- Title screen
- Developers: Magnetic Fields Gremlin Graphics (NES)
- Publishers: Gremlin Graphics Electro Brain (NES)
- Composers: NES version Barry Leitch
- Platforms: Amiga, Atari ST, Amstrad CPC, Commodore 64, NES, ZX Spectrum
- Release: 1990
- Genre: Sport
- Mode: Single-player

= Super Cars =

1990 video game

Super Cars is a top-view racing game from Gremlin Interactive, who later produced the Lotus series of games. Stylistically, the game is influenced by Super Sprint.
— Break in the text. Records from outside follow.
Lemma by_id_sound {A} (id_of : A → jstr) l k x : get k (by_id id_of l) = Some x → x ∈ l ∧ id_of x = k.
Proof.
  unfold by_id. induction l as [|y l IH] using rev_ind; [done|]. rewrite foldl_app. cbn [foldl]. destruct (decide (k = id_of y)) as [->|Hne].
  - rewrite get_set_eq. intros [= <-]. split; [|done]. apply elem_of_app. right. by left.
  - rewrite get_set_ne by done. intros [? ?]%IH. split; [|done]. apply elem_of_app. by left.
Qed.

(** The original and the projection of one id belong together. *)
Lemma originals_projected messages projection h m :
  projectMessages messages = Some projection → NoDup (map m_id projection) →
  get (m_id m) (by_id host_id messages) = Some h → get (m_id m) (by_id m_id projection) = Some m → projectMessage h = Some m.
Proof.
  intros Hp Hn [Hh Hid]%by_id_sound [Hm _]%by_id_sound. unfold projectMessages in Hp. apply mapM_Some_1 in Hp.
  apply list_elem_of_lookup in Hh as [i Hi]. destruct (Forall2_lookup_l _ _ _ _ _ Hp Hi) as (m' & Hm' & Hproj). rewrite Hproj. f_equal.
  apply list_elem_of_lookup in Hm as [j Hj]. assert (i = j) as ->; [|congruence].
  apply (NoDup_lookup (map m_id projection) i j (m_id m)); [done|rewrite map_lookup, Hm'|by rewrite map_lookup, Hj].
  cbn. f_equal. rewrite <- Hid. by apply projectMessage_id in Hproj as [? _].
Qed.

(** ** Plans whose replacements the host can carry *)

(** A replacement of text parts in the user's or assistant's role, under an id no
    message has; the flags of the message it replaces do not reach it. *)
Definition plain_replacement (m : ChatMessage) : bool :=
  negb (jeqb (m_id m) []) && bool_decide (m_role m = RUser) && match m_protected m with None => true | Some _ => false end
  && forallb (λ p, match p with PText _ => true | PTool _ _ _ _ => false end) (m_parts m).
Definition plain_plan (ops : list ViewOperation) (ids : list jstr) : Prop :=
  ∀ b mids ds r, OpRange b mids ds r ∈ ops → plain_replacement r = true ∧ m_id r ∉ ids.

Lemma synthetic_part_projects sid id i text :
  let p := synthetic_part sid id i (PText text) in project_part p = Some (PText text) ∧ part_protects p = false.
Proof. destruct sid; split; vm_compute; reflexivity. Qed.

Lemma synthetic_projects source m : plain_replacement m = true → projectMessage (synthetic_message source m) = Some m.
Proof.
  unfold plain_replacement. intros [[[Hid Hr]%andb_true_iff Hp]%andb_true_iff Hparts]%andb_true_iff. apply negb_true_iff in Hid. apply bool_decide_eq_true in Hr.
  destruct m as [mid role parts prot ar]. cbn [m_id m_role m_parts m_protected] in *. destruct prot; [done|]. subst role.
  assert (host_id (synthetic_message source (mkMsg mid RUser parts None ar)) = mid) as Ei.
  { unfold host_id, str_prop, synthetic_message. cbn [hm_info m_id]. rewrite assoc_set_ne by (by intros [=]). by rewrite assoc_set_eq. }
  assert (host_role (synthetic_message source (mkMsg mid RUser parts None ar)) = Some RUser) as Er.
  { unfold host_role, str_prop, synthetic_message. cbn [hm_info]. by rewrite assoc_set_eq. }
  unfold projectMessage. rewrite Ei, Er, Hid. cbn [synthetic_message hm_parts hm_archive m_parts m_archive m_id].
  set (sid := assoc (js "sessionID") (hm_info source)). assert (∀ k, omap project_part (imap (λ i, synthetic_part sid mid (k + i)) parts) = parts
    ∧ existsb part_protects (imap (λ i, synthetic_part sid mid (k + i)) parts) = false) as H.
  { clear -Hparts. induction parts as [|p parts IH]; intros k; [done|]. cbn [forallb] in Hparts. apply andb_true_iff in Hparts as [Hp Hparts].
    destruct p as [text|]; [|done]. destruct (synthetic_part_projects sid mid (k + 0) text) as [E1 E2]. destruct (IH Hparts (S k)) as [E3 E4].
    cbn [imap]. assert (∀ l, imap (λ i, synthetic_part sid mid (S k + i)) l = imap ((λ i, synthetic_part sid mid (k + i)) ∘ S) l) as Ex.
    { intros l. apply imap_ext. intros i x _. cbn. by rewrite Nat.add_succ_r. }
    rewrite <- Ex. cbn [omap list_omap existsb]. cbv zeta in E1, E2. rewrite E1, E2. split; [f_equal; exact E3|exact E4]. }
  destruct (H O) as [H1 H2]. change (imap (λ i, synthetic_part sid mid (0 + i)) parts) with (imap (synthetic_part sid mid) parts) in H1, H2. by rewrite H1, H2.
Qed.

(** ** Applying *)

Section Prefix.
Context (sha256Hex : jstr → jstr).

(** A legacy plan that starts at the first message replaces a prefix. *)
Lemma scan_first m messages : get (m_id m) (scan_ids (m :: messages)).1 = Some O.
Proof.
  induction messages as [|m' messages IH] using rev_ind; [apply get_set_eq|].
  unfold scan_ids in *. rewrite app_comm_cons, imap_app, foldl_app. set (t := foldl scan_id ([], []) (imap pair (m :: messages))) in *.
  cbn [imap foldl]. unfold scan_id. cbn [fst snd]. destruct (has (m_id m') t.1) eqn:E; [exact IH|]. cbn [fst]. rewrite get_set_ne; [exact IH|].
  intros Heq. unfold has in E. by rewrite <- Heq, IH in E.
Qed.

Lemma legacy_prefix m messages plan :
  pl_operations plan = None → head (pl_replacedMessageIds plan) = Some (m_id m) →
  mz_status (materializeCompaction sha256Hex (m :: messages) plan) = SApplied →
  mz_messages (materializeCompaction sha256Hex (m :: messages) plan) = buildReplacementMessage plan :: drop (length (pl_replacedMessageIds plan)) (m :: messages)
  ∧ pl_replacedMessageIds plan = map m_id (take (length (pl_replacedMessageIds plan)) (m :: messages)).
Proof.
  intros Ho Hh. unfold materializeCompaction. rewrite Ho. cbv zeta. destruct (pl_replacedMessageIds plan) as [|id ids] eqn:Eids; [done|]. injection Hh as ->.
  destruct (_ || _); [done|]. pose proof (scan_first m messages) as Hget. pose proof (is_sound _ _ (scan_ids_spec (m :: messages))) as Hsound.
  destruct (scan_ids (m :: messages)) as [indexById dups]. cbn [fst] in *.
  destruct (existsb _ _); [done|]. destruct (_ =? _); [by destruct (existsb _ _)|]. destruct (0 <? _); [done|].
  set (all := m_id m :: ids). replace (default O (mjoin (head (map (λ id, get id indexById) all)))) with O by (unfold all; cbn [map]; by rewrite Hget).
  destruct (bool_decide _) eqn:Eb; cbn [negb]; [|done]. apply bool_decide_eq_true in Eb.
  destruct (match pl_sourceDigests plan with Some _ => _ | None => _ end); [done|]. destruct (forallb _ _); [done|]. split; [done|].
  apply list_eq. intros k. rewrite map_lookup. destruct (decide (k < length all)%nat) as [Hk|Hk].
  - rewrite lookup_take_lt by done. destruct (lookup_lt_is_Some_2 all k Hk) as [id Hid]. rewrite Hid. symmetry. apply Hsound.
    assert (map (λ id, get id indexById) all !! k = Some (get id indexById)) as Hg by (by rewrite map_lookup, Hid).
    rewrite Eb, length_map, map_lookup, lookup_seq_lt in Hg by done. by injection Hg as <-.
  - rewrite lookup_take_ge, lookup_ge_None_2 by lia. done.
Qed.

End Prefix.

(** *** Rebuilding *)

(** All of a part but its text and its tool's output and error. *)
Record part_kept (p p' : fields) : Prop := {
  pk_fields : ∀ k, k ∉ [js "text"; js "state"] → assoc k p' = assoc k p;
  pk_state : ∀ k, k ∉ [js "output"; js "error"] → prop k (state_of p') = prop k (state_of p);
  pk_opaque : project_part p = None → p' = p }.

Lemma part_kept_refl p : part_kept p p.
Proof. by split. Qed.

Lemma not_in_pair (k a b : jstr) : k ∉ [a; b] → jeqb a k = false ∧ jeqb b k = false.
Proof. intros H. split; apply jeqb_neq; intros ->; apply H; [by left|right; by left]. Qed.

Lemma set_state_kept k v p q : k ∈ [js "output"; js "error"] → part_kept p q → project_part p ≠ None → part_kept p (set_state k v q).
Proof.
  intros Hk [H1 H2 _] Hp. split; [| |done].
  - intros k' Hk'. rewrite set_state_other; [by apply H1|]. by apply not_in_pair in Hk' as [_ ?].
  - intros k' Hk'. rewrite set_state_prop. rewrite <- H2 by done. destruct (state_of q) as [[| | | | |l]|]; try done.
    destruct (jeqb k k') eqn:E; [apply jeqb_eq in E; subst; done|done].
Qed.

Lemma write_part_kept p u : project_part p ≠ None → part_kept p (write_part p u).
Proof.
  intros Hp. destruct u as [text|tool callId input ts]; cbn [write_part].
  - destruct (jeqb _ _); [|apply part_kept_refl]. split; [| |done].
    + intros k [Hk _]%not_in_pair. by rewrite assoc_set, Hk.
    + intros k _. unfold state_of. by rewrite assoc_set_ne.
  - destruct (jeqb _ _); [|apply part_kept_refl]. unfold write_opt.
    destruct (ts_output ts), (ts_error ts); repeat (apply set_state_kept; [set_solver| |done]); apply part_kept_refl.
Qed.

Lemma write_parts_kept parts us : Forall2 part_kept parts (write_parts parts us).
Proof.
  revert us. induction parts as [|p parts IH]; intros us; cbn [write_parts]; [constructor|].
  destruct (project_part p) eqn:E, us as [|u us]; constructor; auto using part_kept_refl. apply write_part_kept. by rewrite E.
Qed.

Lemma same_json_refl m : same_json m m = true.
Proof. apply jeqb_refl. Qed.

Section Rebuild.
Context (messages : list HostMessage) (projection : list ChatMessage).
Context (Hp : projectMessages messages = Some projection) (Hn : NoDup (map m_id projection)).

(** An id of the projection names its original. *)
Lemma original_of m0 :
  m0 ∈ projection → ∃ h, h ∈ messages ∧ projectMessage h = Some m0 ∧ get (m_id m0) (by_id host_id messages) = Some h
    ∧ get (m_id m0) (by_id m_id projection) = Some m0.
Proof using Hp Hn.
  intros Hm. pose proof (by_id_get m_id projection Hn m0 Hm) as Hb. pose proof (mapM_ids _ _ Hp) as Hids.
  pose proof Hm as [i Hi]%list_elem_of_lookup. pose proof Hp as Hp'. unfold projectMessages in Hp'. apply mapM_Some_1 in Hp'.
  destruct (Forall2_lookup_r _ _ _ _ _ Hp' Hi) as (h & Hh & Hproj). apply list_elem_of_lookup_2 in Hh.
  destruct (projectMessage_id _ _ Hproj) as (Hid & _). exists h. split_and!; try done. rewrite Hid. apply by_id_get; [by rewrite <- Hids|done].
Qed.

(** What the map of [applyHostView] makes of one message of the view. *)
Inductive rebuilt (m : ChatMessage) : HostMessage → Prop :=
| rebuilt_same h m0 : h ∈ messages → projectMessage h = Some m0 → m_id m0 = m_id m → same_json m m0 = true → rebuilt m h
| rebuilt_edited h m0 : h ∈ messages → projectMessage h = Some m0 → m_id m0 = m_id m →
    rebuilt m (mkHost (hm_info h) (write_parts (hm_parts h) (m_parts m)) (match m_archive m with Some a => Some a | None => hm_archive h end))
| rebuilt_range h : h ∈ messages → m_id m ∉ map m_id projection → rebuilt m (synthetic_message h m).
There are endless tracks on each of the four difficulty levels, which can be raced in any order (although the last track is made harder than usual). In the races, the player wins money which can be spent on temporary handling and power upgrades, plus armour plating and front/rear shooting missiles that can knock out other racers. The player must finish in the top three of each race to advance; initially there are four computer opponents, but more are added as the game progresses.

The car can be upgraded throughout the game via the shop section. The player is given a price, but also a number of options of things to say to the salesman and with the right combination, the price will drop.

The NES version was released exclusively in America in 1991 by Electro Brain.

It was followed by Super Cars II in 1991.

==Cars==
Three cars are available for purchase during the game, the Taraco Neoroder Turbo, the Vaug Interceptor Turbo and the Retron Parsec Turbo. Each appears to be based on a real car of the time with the Retron Parsec Turbo being based on the Cizeta-Moroder V16T, the Vaug Interceptor based on the Honda NSX and the Taraco Neoroder based on the Alfa Romeo SZ (Sprint Zagato), but with some slight changes. This is in slight contrast to the box art, where the blue "starter" car (Taraco) instead more closely resembles a contemporary European Ford Fiesta or Escort Cosworth convertible. The Retron is also portrayed differently on the box art, where it is a Lamborghini Countach instead of a Cizeta.